● Data records:

(* ===== verification/Evaluator.v ===== *)
(** * The policy evaluator

    [services/policy-engine/src/evaluator.rs]: the rule store gated by the activation profile,
    and reloading, creating and updating policies.  An operation that awaits the database is a
    computation on the engine's state and the database; an early return with [?] leaves what was
    done before it.  Reading a policy file is the parameter [read_policy_file]. *)

From S2P Require Import Prelude RustStr Types Taxonomy Db Activation PolicyStore.

Inductive PolicySource :=
  | File (path : string)
  | Database (seed_path : option string).

Record PolicyEvaluator (T : Type) := {
  ev_store : PolicyStore T;
  ev_source : PolicySource;
  ev_activation : ActivationProfile
}.
Arguments ev_store {T}.
Arguments ev_source {T}.
Arguments ev_activation {T}.

Record PolicyCreateRequest := {
  cq_name : string;
  cq_version : string;
  cq_created_by : option string;
  cq_rules : list PolicyRule
}.

Section Evaluator.
  Context {T : Type} `{R : CategoryResolver T} `{J : SerdeJson}.
  (** [PolicyDocument::load_from_file]. *)
  Context (read_policy_file : string -> result string PolicyDocument).

(** ** Deciding *)

Definition set_action (a : PolicyAction) (d : PolicyDecision) : PolicyDecision :=
  {| pd_action := a; pd_cache_hit := pd_cache_hit d; pd_verdict := pd_verdict d;
     pd_decision_source := pd_decision_source d |}.

Definition apply_activation (activation : ActivationProfile) (decision : PolicyDecision) : PolicyDecision :=
  match pd_verdict decision with
  | Some verdict =>
      if is_enabled activation (cv_primary_category verdict) (Some (cv_subcategory verdict))
      then decision else set_action Block decision
  | None => decision
  end.

Definition ev_simulate (e : PolicyEvaluator T) (request : DecisionRequest) : SimulationResult :=
  let result := simulate (ev_store e) request in
  {| sr_decision := apply_activation (ev_activation e) (sr_decision result);
     sr_matched_rule_id := sr_matched_rule_id result |}.

Definition evaluate (e : PolicyEvaluator T) (request : DecisionRequest) : PolicyDecision :=
  apply_activation (ev_activation e) (sr_decision (simulate (ev_store e) request)).

Definition is_category_enabled (e : PolicyEvaluator T) (category_id : string) : bool :=
  is_enabled (ev_activation e) category_id None.
Definition is_verdict_enabled (e : PolicyEvaluator T) (category_id subcategory_id : string) : bool :=
  is_enabled (ev_activation e) category_id (Some subcategory_id).

(** ** Changing policies *)

Definition EvM (A : Type) : Type :=
  PolicyEvaluator T * Db -> result string A * (PolicyEvaluator T * Db).
Global Instance evm_ret : MRet EvM := fun A a s => (Ok a, s).
Global Instance evm_bind : MBind EvM := fun A B f m s =>
  match m s with
  | (Ok a, s') => f a s'
  | (Err e, s') => (Err e, s')
  end.
Definition db_op {A} (m : DbM A) : EvM A := fun s =>
  let '(r, db') := m s.2 in (r, (s.1, db')).
Definition ev_lift {A} (r : result string A) : EvM A := fun s => (r, s).

(** [self.store.update(..)?] and the like: replace the store, or fail and keep it. *)
Definition set_store (f : PolicyStore T -> result string (PolicyStore T)) : EvM unit := fun s =>
  match f (ev_store s.1) with
  | Ok store => (Ok tt, ({| ev_store := store; ev_source := ev_source s.1;
                            ev_activation := ev_activation s.1 |}, s.2))
  | Err e => (Err e, s)
  end.

Definition install (new_store : PolicyStore T) : EvM unit :=
  set_store (fun store =>
    update_from_rules store (ps_rules new_store) (ps_version new_store) (ps_policy_id new_store)).

(** [self.activation.refresh_from_db(activation_pool).await?]. *)
Definition refresh_activation : EvM unit := fun s =>
  let '(r, profile, db') := refresh_from_db (ev_activation s.1) s.2 in
  (map_err id (_ ← r; Ok tt),
   ({| ev_store := ev_store s.1; ev_source := ev_source s.1; ev_activation := profile |}, db')).

(** The [if let .. else if let ..] of [reload] on what was loaded. *)
Definition install_or_seed (taxonomy : T) (loaded : option (PolicyStore T))
    (seed_path : option string) : EvM unit :=
  match loaded with
  | Some new_store => install new_store
  | None =>
      match seed_path with
      | Some seed =>
          doc ← ev_lift (read_policy_file seed);
          _ ← db_op (insert_policy_document doc "default" (Some "system"));
          reloaded ← db_op (load_from_db taxonomy);
          match reloaded with
          | Some new_store => install new_store
          | None => mret tt
          end
      | None => mret tt
      end
  end.

Definition reload : EvM unit := fun s =>
  let taxonomy := ps_taxonomy (ev_store s.1) in
  (match ev_source s.1 with
   | File path =>
       doc ← ev_lift (read_policy_file path);
       set_store (fun store => update store doc)
   | Database seed_path =>
       loaded ← db_op (load_from_db taxonomy);
       _ ← install_or_seed taxonomy loaded seed_path;
       refresh_activation
   end) s.

Definition NO_DATABASE : string := "database backend not configured".

Definition create_policy (req : PolicyCreateRequest) : EvM Uuid := fun s =>
  match ev_source s.1 with
  | File _ => (Err NO_DATABASE, s)
  | Database _ =>
      (policy_id ← db_op (insert_policy_document
                            {| d_version := cq_version req; d_rules := cq_rules req |}
                            (cq_name req) (cq_created_by req));
       _ ← reload;
       mret policy_id) s
  end.

Definition update_policy (policy_id : Uuid) (req : PolicyUpdateRequest) (actor : string) : EvM unit :=
  fun s =>
  match ev_source s.1 with
  | File _ => (Err NO_DATABASE, s)
  | Database _ =>
      (_ ← db_op (update_policy_document policy_id req (Some actor)); reload) s
  end.

(** ** Properties *)

Lemma apply_activation_disabled a d v :
  pd_verdict d = Some v ->
  is_enabled a (cv_primary_category v) (Some (cv_subcategory v)) = false ->
  apply_activation a d = set_action Block d.
Proof. intros Hv He. unfold apply_activation. by rewrite Hv, He. Qed.

Lemma apply_activation_verdict a d : pd_verdict (apply_activation a d) = pd_verdict d.
Proof. unfold apply_activation. by repeat case_match. Qed.

(** Every simulation carries a verdict. *)
Lemma simulate_verdict store request :
  exists v, pd_verdict (sr_decision (simulate store request)) = Some v /\
    cv_primary_category v = default UNKNOWN_CATEGORY_ID (request_category store request).
Proof.
  rewrite simulate_first. unfold decision_for. by destruct (find_first _ _); eexists.
Qed.

(** What the gate looks up: the category of the request, and as a subcategory the description of the
    rule that applies (or a word for none), which need not name one. *)
Definition decided_category (store : PolicyStore T) (request : DecisionRequest) : string :=
  default UNKNOWN_CATEGORY_ID (request_category store request).
Definition rule_label (store : PolicyStore T) (request : DecisionRequest) : string :=
  match find_first (rule_matches store request) (ps_rules store) with
  | Some rule => default "Rule" (r_description rule)
  | None => "Default"
  end.

Lemma evaluate_gated e request :
  let rules_say := sr_decision (simulate (ev_store e) request) in
  evaluate e request =
    if is_enabled (ev_activation e) (decided_category (ev_store e) request) (Some (rule_label (ev_store e) request))
    then rules_say else set_action Block rules_say.
Proof.
  cbv zeta. unfold evaluate, apply_activation, rule_label, decided_category. rewrite simulate_first.
  unfold decision_for. by destruct (find_first _ _).
Qed.

(** Fail closed: whatever the rules say, a request whose category the activation profile does
    not enable is blocked; in particular everything is blocked under the deny-all profile used
    when no profile can be loaded. *)
Theorem disabled_category_blocks e request :
  (forall sub, is_enabled (ev_activation e)
     (default UNKNOWN_CATEGORY_ID (request_category (ev_store e) request)) (Some sub) = false) ->
  pd_action (evaluate e request) = Block /\ pd_action (sr_decision (ev_simulate e request)) = Block.
Proof.
  intros Hd. destruct (simulate_verdict (ev_store e) request) as (v & Hv & Hc).
  assert (apply_activation (ev_activation e) (sr_decision (simulate (ev_store e) request)) =
          set_action Block (sr_decision (simulate (ev_store e) request))) as H
    by (apply (apply_activation_disabled _ _ v Hv); rewrite Hc; apply Hd).
  unfold evaluate, ev_simulate; cbn. by rewrite H.
Qed.

(** The activation gate only ever turns a decision into a block: the decision of the rule that
    matched is answered unchanged when its category and subcategory are enabled, and only the
    action differs otherwise. *)
Theorem activation_only_blocks e request :
  let rules_say := sr_decision (simulate (ev_store e) request) in
  evaluate e request = rules_say \/
  evaluate e request = set_action Block rules_say /\
  exists v, pd_verdict rules_say = Some v /\
    is_verdict_enabled e (cv_primary_category v) (cv_subcategory v) = false.
Proof.
  cbv zeta. unfold evaluate, apply_activation, is_verdict_enabled.
  destruct (simulate_verdict (ev_store e) request) as (v & -> & _).
  destruct (is_enabled _ _ _) eqn:E; [by left|right; eauto].
Qed.

Lemma install_unchanged ns s e s' : install ns s = (Err e, s') -> s' = s.
Proof. unfold install, set_store. by case_match; intros [= -> ->]. Qed.

Lemma db_op_inv {A} (m : DbM A) s a s' : db_op m s = (Ok a, s') -> s'.1 = s.1 /\ m s.2 = (Ok a, s'.2).
Proof. unfold db_op. destruct (m s.2). by intros [= -> <-]. Qed.

Lemma db_op_engine {A} (m : DbM A) s r s' : db_op m s = (r, s') -> s'.1 = s.1.
Proof. unfold db_op. destruct (m s.2). by intros [= <- <-]. Qed.

(** The store is the one before, or exactly what one load from the database answered, its rules
    canonical. *)
Definition keeps_or_installs (s s' : PolicyEvaluator T * Db) : Prop :=
  let t := ps_taxonomy (ev_store s.1) in
  ev_store s'.1 = ev_store s.1 \/
  exists (ns : PolicyStore T) db db' rules,
    load_from_db t db = (Ok (Some ns), db') /\ canonicalize_rules t (ps_rules ns) = Ok rules /\
    ev_store s'.1 = {| ps_rules := rules; ps_version := ps_version ns;
                       ps_policy_id := ps_policy_id ns; ps_taxonomy := t |}.

Lemma install_keeps ns db db' s r s' :
  load_from_db (ps_taxonomy (ev_store s.1)) db = (Ok (Some ns), db') ->
  install ns s = (r, s') -> keeps_or_installs s s'.
Proof.
  unfold install, set_store, update_from_rules, keeps_or_installs. intros Hl.
  destruct (canonicalize_rules _ (ps_rules ns)) as [rules|] eqn:E; cbn; intros [= <- <-]; [right|by left].
  by exists ns, db, db', rules.
Qed.

Lemma refresh_activation_store s r s' : refresh_activation s = (r, s') -> ev_store s'.1 = ev_store s.1.
Proof.
  unfold refresh_activation. destruct (refresh_from_db _ _) as [[? ?] ?]. by intros [= <- <-].
Qed.

Lemma evm_bind_inv {A B} (m : EvM A) (f : A -> EvM B) s r s' :
  (m ≫= f) s = (r, s') ->
  (exists e, m s = (Err e, s') /\ r = Err e) \/ exists a s1, m s = (Ok a, s1) /\ f a s1 = (r, s').
Proof.
  unfold mbind, evm_bind. destruct (m s) as [[a|e] s1]; [by eauto|]. intros [= <- <-]. eauto.
Qed.

Lemma keeps_or_installs_same s s1 s' :
  s1.1 = s.1 -> keeps_or_installs s1 s' -> keeps_or_installs s s'.
Proof. unfold keeps_or_installs. by intros ->. Qed.

Lemma install_or_seed_keeps loaded db db' seed s r s' :
  load_from_db (ps_taxonomy (ev_store s.1)) db = (Ok loaded, db') ->
  install_or_seed (ps_taxonomy (ev_store s.1)) loaded seed s = (r, s') -> keeps_or_installs s s'.
Proof.
  intros Hl. unfold install_or_seed. destruct loaded as [ns|]; [by eapply install_keeps|].
  destruct seed as [path|]; [|by intros [= <- <-]; left].
  intros [(e & H & _)|(doc & s1 & H1 & H)]%evm_bind_inv; [injection H as _ <-; by left|].
  injection H1 as _ <-.
  apply evm_bind_inv in H as [(e & H%db_op_engine & _)|(id & s2 & H2%db_op_engine & H)].
  { left. by rewrite H. }
  apply evm_bind_inv in H as [(e & H%db_op_engine & _)|(ns & s3 & H3 & H)].
  { left. by rewrite H, H2. }
  apply db_op_inv in H3 as (Heng & Hl3).
  apply (keeps_or_installs_same s s3); [congruence|].
  destruct ns as [ns|]; [|by injection H as _ <-; left].
  eapply install_keeps; [|done]. rewrite Heng, H2. exact Hl3.
Qed.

● Exercise description: Only the number is wanted: how many lines in the data include the string "with"?

● Response area: 11